Steinecker-Frohnwieser Bibiane, Kaltenegger Heike, Weigl Lukas, Mann Anda, Kullich Werner, Leithner Andreas, Lohberger Birgit
Ludwig Boltzmann Department for Rehabilitation of Internal Diseases, Ludwig Boltzmann Cluster for Arthritis and Rehabilitation, Thorerstrasse 26, 5760 Saalfelden, Austria.
Department of Orthopaedic Surgery, Medical University of Graz, Graz, Austria.
Biochem Biophys Rep. 2017 Jul 1;11:154-160. doi: 10.1016/j.bbrep.2017.06.006. eCollection 2017 Sep.
Osteoarthritis (OA) as the main chronic joint disease arises from a disturbed balance between anabolic and catabolic processes leading to destructions of articular cartilage of the joints. While mechanical stress can be disastrous for the metabolism of chondrocytes, mechanical stimulation at the physiological level is known to improve cell function. The disease modifying OA drug (DMOAD) diacerein functions as a slowly-acting drug in OA by exhibiting anti-inflammatory, anti-catabolic, and pro-anabolic properties on cartilage. Combining these two treatment options revealed positive effects on OA-chondrocytes.
Cells were grown on flexible silicone membranes and mechanically stimulated by cyclic tensile loading. After seven days in the presence or absence of diacerein, inflammation markers and growth factors were analyzed using quantitative real-time PCR and enzyme linked immune assays. The influence of conditioned medium was tested on cell proliferation and cell migration.
Tensile strain and diacerein treatment reduced interleukin-6 (IL-6) expression, whereas cyclooxygenase-2 (COX2) expression was increased only by mechanical stimulation. The basic fibroblast growth factor (bFGF) was down regulated by the combined treatment modalities, whereas prostaglandin E2 (PGE2) synthesis was reduced only under OA conditions. The expression of platelet-derived growth factor (PDGF) and vascular endothelial growth factor A (VEGF-A) was down-regulated by both.
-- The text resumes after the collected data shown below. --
Lemma startup_connector_witness :
  exists self,
    startup sample_env = Ok self /\
    base self = "http://feast" /\
    criteria_ids self = ["c1"; "c2"] /\ dataset_ids self = ["d1"] /\
    exists tok,
      logstash_basic_auth self = Some tok /\
      _resolve_logstash_basic self = Ok tok.
Proof.
  eexists. split; [reflexivity |]. repeat (split; [reflexivity |]).
  exact (proj2 (proj2 (proj2 (proj2 (proj2 (proj2
           (startup_connector sample_env _ eq_refl))))))).
Defined.

(** ** Timestamps given as strings *)

Lemma days_before_year_succ (y : Z) :
  days_before_year (y + 1)
  = days_before_year y + 365 + (if is_leap y then 1 else 0).
Proof.
  unfold days_before_year. cbv zeta.
  destruct (is_leap y) eqn:E;
    [apply is_leap_true in E | apply is_leap_false in E]; dlia.
Qed.

Lemma days_before_year_mono (y y' : Z) :
  y <= y' -> days_before_year y <= days_before_year y'.
Proof. unfold days_before_year. cbv zeta. intros H. dlia. Qed.

Lemma ymd_to_ord_inj (y m d y' m' d' : Z) :
  1 <= m <= 12 -> 1 <= d <= days_in_month y m ->
  1 <= m' <= 12 -> 1 <= d' <= days_in_month y' m' ->
  ymd_to_ord y m d = ymd_to_ord y' m' d' ->
  y = y' /\ m = m' /\ d = d'.
Proof.
  intros Hm Hd Hm' Hd' E.
  pose proof (days_before_month_bound y m d Hm Hd) as B.
  pose proof (days_before_month_bound y' m' d' Hm' Hd') as B'.
  pose proof (days_before_year_succ y) as S.
  pose proof (days_before_year_succ y') as S'.
  unfold ymd_to_ord in E.
  assert (Hy : y = y').
  { destruct (Z.lt_trichotomy y y') as [Hlt | [Heq | Hgt]]; [| exact Heq |].
    - pose proof (days_before_year_mono (y + 1) y' ltac:(lia)). lia.
    - pose proof (days_before_year_mono (y' + 1) y ltac:(lia)). lia. }
  subst y'. split; [reflexivity |].
  assert (E2 : days_before_month y m + d = days_before_month y m' + d') by lia.
  clear E B B' S S'.
  unfold days_before_month, days_in_month in *.
  destruct (is_leap y);
    each_month Hm; each_month Hm'; eval_literals;
    revert Hd Hd' E2; eval_literals;
    cbv beta iota delta [days_before_month_table]; lia.
Qed.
From our study we conclude that moderate mechanical stimulation appears beneficial for the fate of the cell and improves the pharmacological effect of diacerein based on cross-talks between different initiated pathways.
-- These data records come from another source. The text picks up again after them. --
(** * Plataforma de Histórias: a shallow embedding of [server.js]

    The server is one Express application over a SQLite file (through
    better-sqlite3), with bcrypt, jsonwebtoken and a Socket.IO chat.  Its
    handlers are embedded as functions over an explicit database value; the
    reads a handler makes of the outside world (the clock, the random part of
    [uid], the bcrypt salt) are an explicit argument, and the libraries it
    calls are the fields of one interface. *)

From Stdlib Require Import List String Ascii ZArith QArith Bool Lia.
From Stdlib Require Import Permutation Sorted.
Import ListNotations.

Set Warnings "-register-all".
Local Open Scope string_scope.
Local Open Scope Z_scope.

(** ** JavaScript values *)

(** What [JSON.parse] yields for a request body or an event payload, plus
    [undefined] for a field that is not there.  Numbers are rationals: every
    finite double is one, and the handlers only test numbers for zero and pass
    them on. *)
Inductive jsval : Type :=
| VUndef
| VNull
| VBool (b : bool)
| VNum (q : Q)
| VStr (s : string)
| VArr (items : list jsval)
| VObj (fields : list (string * jsval)).

(** [!!v] *)
Definition truthy (v : jsval) : bool :=
  match v with
  | VUndef | VNull => false
  | VBool b => b
  | VNum q => negb (Qnum q =? 0)
  | VStr s => negb (String.eqb s "")
  | VArr _ | VObj _ => true
  end.

(** [a || b] *)
Definition js_or (a b : jsval) : jsval := if truthy a then a else b.

Fixpoint assoc (k : string) (fs : list (string * jsval)) : jsval :=
  match fs with
  | [] => VUndef
  | (k', v) :: fs' => if String.eqb k k' then v else assoc k fs'
  end.

(** [v.k] for the field names the handlers read, none of which is a built-in
    property of a string, a number or an array. *)
Definition prop (k : string) (v : jsval) : jsval :=
  match v with
  | VObj fs => assoc k fs
  | _ => VUndef
  end.

(** [a === b] on the values a row or a token can hold; two arrays or objects
    read from different places are never the same reference. *)
Definition strict_eq (a b : jsval) : bool :=
  match a, b with
  | VUndef, VUndef => true
  | VNull, VNull => true
  | VBool x, VBool y => Bool.eqb x y
  | VNum x, VNum y => Qeq_bool x y
  | VStr x, VStr y => String.eqb x y
  | _, _ => false
  end.

Definition num_of_Z (n : Z) : jsval := VNum (inject_Z n).

(** [String.prototype.replace] with a string pattern: the first occurrence
    only. *)
Fixpoint drop (n : nat) (s : string) : string :=
  match n, s with
  | O, _ => s
  | S n', String _ s' => drop n' s'
  | S _, EmptyString => EmptyString
  end.

Fixpoint replace_first (pat rep s : string) : string :=
  if prefix pat s then rep ++ drop (String.length pat) s
  else match s with
       | EmptyString => EmptyString
       | String c s' => String c (replace_first pat rep s')
       end.

(** ** Exceptions and results *)

Inductive exn : Type :=
| SqliteUnique          (* SqliteError: UNIQUE constraint failed: ... *)
| BindTypeError         (* better-sqlite3 cannot bind a boolean, nor names in two objects *)
| BindShape             (* a value that is an array or object; too few or too many values *)
| BcryptTypeError       (* bcrypt: data and hash must be strings *)
| JsonWebTokenError     (* jwt.verify: malformed, bad signature or expired *)
| DestructureTypeError. (* destructuring [undefined] or [null] *)

(** [e.message.includes('UNIQUE')] *)
Definition message_includes_UNIQUE (e : exn) : bool :=
  match e with
  | SqliteUnique => true
  | _ => false
  end.

Inductive result (A : Type) : Type :=
| Ok (a : A)
| Throw (e : exn).
Arguments Ok {A} a.
Arguments Throw {A} e.

Definition rbind {A B : Type} (r : result A) (k : A -> result B) : result B :=
  match r with
  | Ok a => k a
  | Throw e => Throw e
  end.

Declare Scope result_scope.
Delimit Scope result_scope with result.
Notation "'do' x <- r ; k" := (rbind r (fun x => k))
  (at level 10, x name, r at level 100, k at level 200) : result_scope.
Local Open Scope result_scope.

(** ** SQLite values and the five tables *)

(** A cell as JavaScript reads it back: INTEGER and REAL both come back as a
    number, so they are one storage class here. *)
Inductive sqlval : Type :=
| SqlNull
| SqlNum (q : Q)
| SqlText (s : string).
Combining two different treatment options broadens the perspective to treat OA and improves chondrocytes metabolism.
骨关节炎(OA)作为主要的慢性关节疾病,是由合成代谢和分解代谢过程之间的平衡失调引起的,导致关节软骨破坏。虽然机械应力对软骨细胞的代谢可能是灾难性的,但生理水平的机械刺激已知可改善细胞功能。改善病情的骨关节炎药物(DMOAD)双醋瑞因在OA中作为一种慢效药物,通过对软骨表现出抗炎、抗分解代谢和促合成代谢特性发挥作用。将这两种治疗方法结合起来对OA软骨细胞显示出积极效果。
细胞在柔性硅胶膜上生长,并通过循环拉伸加载进行机械刺激。在存在或不存在双醋瑞因的情况下培养7天后,使用定量实时PCR和酶联免疫测定法分析炎症标志物和生长因子。测试条件培养基对细胞增殖和细胞迁移的影响。
拉伸应变和双醋瑞因处理降低了白细胞介素-6(IL-6)的表达,而环氧合酶-2(COX2)的表达仅通过机械刺激增加。联合治疗方式下调了碱性成纤维细胞生长因子(bFGF),而仅在OA条件下前列腺素E2(PGE2)的合成减少。血小板衍生生长因子(PDGF)和血管内皮生长因子A(VEGF-A)的表达均被下调。
从我们的研究中得出结论,适度的机械刺激似乎对细胞命运有益,并基于不同起始途径之间的相互作用改善双醋瑞因的药理作用。
结合两种不同的治疗方法拓宽了治疗OA的视野,并改善软骨细胞代谢。